Allow to cool for 5 minutes, pour over foiled Ribs and

run your 2 hour phase of 3-2-1. For the last phase return

the ribs to the smoker BUT reserve any Juice remaining

in the Foil. Simmer the Juice over med/low heat to reduce to a saucy thickness. Glaze the Ribs for presentation or service.


*For a Sweet Finishing Sauce for Pulled Pork:* Make a Double batch, skip the Butter.


If you plan to Foil the meat, add 1/2 the batch to the Foil Pack or place it in a Pan with your Butt, when the IT hits 165*F.

Cover the pan with foil and continue to heat to 205*F for pulling.

At 205* rest or hold the Butt in a cooler wrapped in towels until ready to serve.

Pull the Pork and place it back in the pan with the pan Juices and any additional reserved Foiling Juice to moisten, the meat should be shiny and juicy but not swimming in sauce. Serve while hot...OR... Bag and refrigerate until needed.

If you choose to Not Foil or Pan the Butt. Add the Finishing Sauce to the pulled meat before serving. Add the hot Finishing Sauce a little at a time until the Pork is moistened, again the meat should be shiny but not swimming in sauce.

When re-heating place the Pulled Pork in a Pan or Crock pot and add reserved Foiling Juice or Apple Cider, as needed to make up the Juice that was absorbed while the pork was refrigerated. Cover and re-heat in a pre-heated 325-350*F oven or on High in the crock pot to 165*F and Serve.


I was AMAZED...No additional sauce needed. ENJOY...JJ


*Tangy Pulled Pork Finishing Sauce*


This is more of an Eastern North Carolina style Finishing Sauce...


2 C Apple Cider Vinegar

2T Worcestershire Sauce or more to taste

1/4C Brown Sugar

1T Smoked Paprika

2 tsp Granulated Garlic

2 tsp Granulated Onion

2 tsp Fine Grind Black Pepper

1 tsp Celery Salt

1 tsp Cayenne Pepper or Red Pepper Flake. Add more if you like Heat.

1/2 tsp Grnd Allspice


Combine all and whisk well. This is a thin sauce, bring just to a simmer and remove from heat. Adjust sweetness by adding Brn Sugar or additional Vinegar as desired...Makes about 2 Cups.

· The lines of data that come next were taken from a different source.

(** The step is at least 1 when it is finite. *)
Lemma stepOf_positive (config : ChartConfig.t) (len step : nat) :
  (1 <= len)%nat -> stepOf config len = Some step -> (1 <= step)%nat.
Proof.
  intros Hlen H.
  destruct (Z.eq_dec (chartFrames config) 0) as [E|E].
  - rewrite stepOf_zero in H by assumption. discriminate.
  - rewrite stepOf_nonzero in H by assumption. injection H as <-. lia.
Qed.

Lemma stepOf_frameStep (config : ChartConfig.t) (len step : nat) :
  (1 <= len)%nat -> stepOf config len = Some step ->
  frameStep config len = ofZ (Z.of_nat step).
Proof.
  intros Hlen H.
  destruct (Z.eq_dec (chartFrames config) 0) as [E|E].
  - rewrite stepOf_zero in H by assumption. discriminate.
  - rewrite stepOf_nonzero in H by assumption. injection H as <-.
    rewrite frameStep_nonzero by assumption. rewrite Z2Nat.id by lia.
    reflexivity.
Qed.

Lemma stepOf_None (config : ChartConfig.t) (len : nat) :
  (1 <= len)%nat -> stepOf config len = None ->
  frameStep config len = PosInf.
Proof.
  intros Hlen H.
  destruct (Z.eq_dec (chartFrames config) 0) as [E|E].
  - apply frameStep_zero; assumption.
  - rewrite stepOf_nonzero in H by assumption. discriminate.
Qed.

(** A series that fits the chart frames is shown point by point. *)
Lemma indices_length_fit (config : ChartConfig.t) (len : nat) :
  (1 <= len)%nat -> (Z.of_nat len <= chartFrames config)%Z ->
  List.length (indices config len) = len.
Proof.
  intros Hlen Hfit. unfold indices.
  rewrite stepOf_nonzero by lia.
  assert (Hq : (Z.of_nat len / chartFrames config <= 1)%Z).
  { apply Z.lt_succ_r. apply Z.div_lt_upper_bound; lia. }
  rewrite Z.max_l by exact Hq. change (Z.to_nat 1) with 1%nat.
  rewrite growthIndices_length. unfold growthCount.
  rewrite Nat.div_1_r. lia.
Qed.

Section Frames.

For a *Lexington Style Dip* add, 1/2C Ketchup and 1-3tsp Red Pepper Flakes...JJ

Hope this helps!
Al


----------



## cjohnson3006 (Jun 5, 2018)

Thank you


----------



## matchew (Jun 13, 2018)

Might have been falconer. I know I've made his recipe before and quite liked it.


----------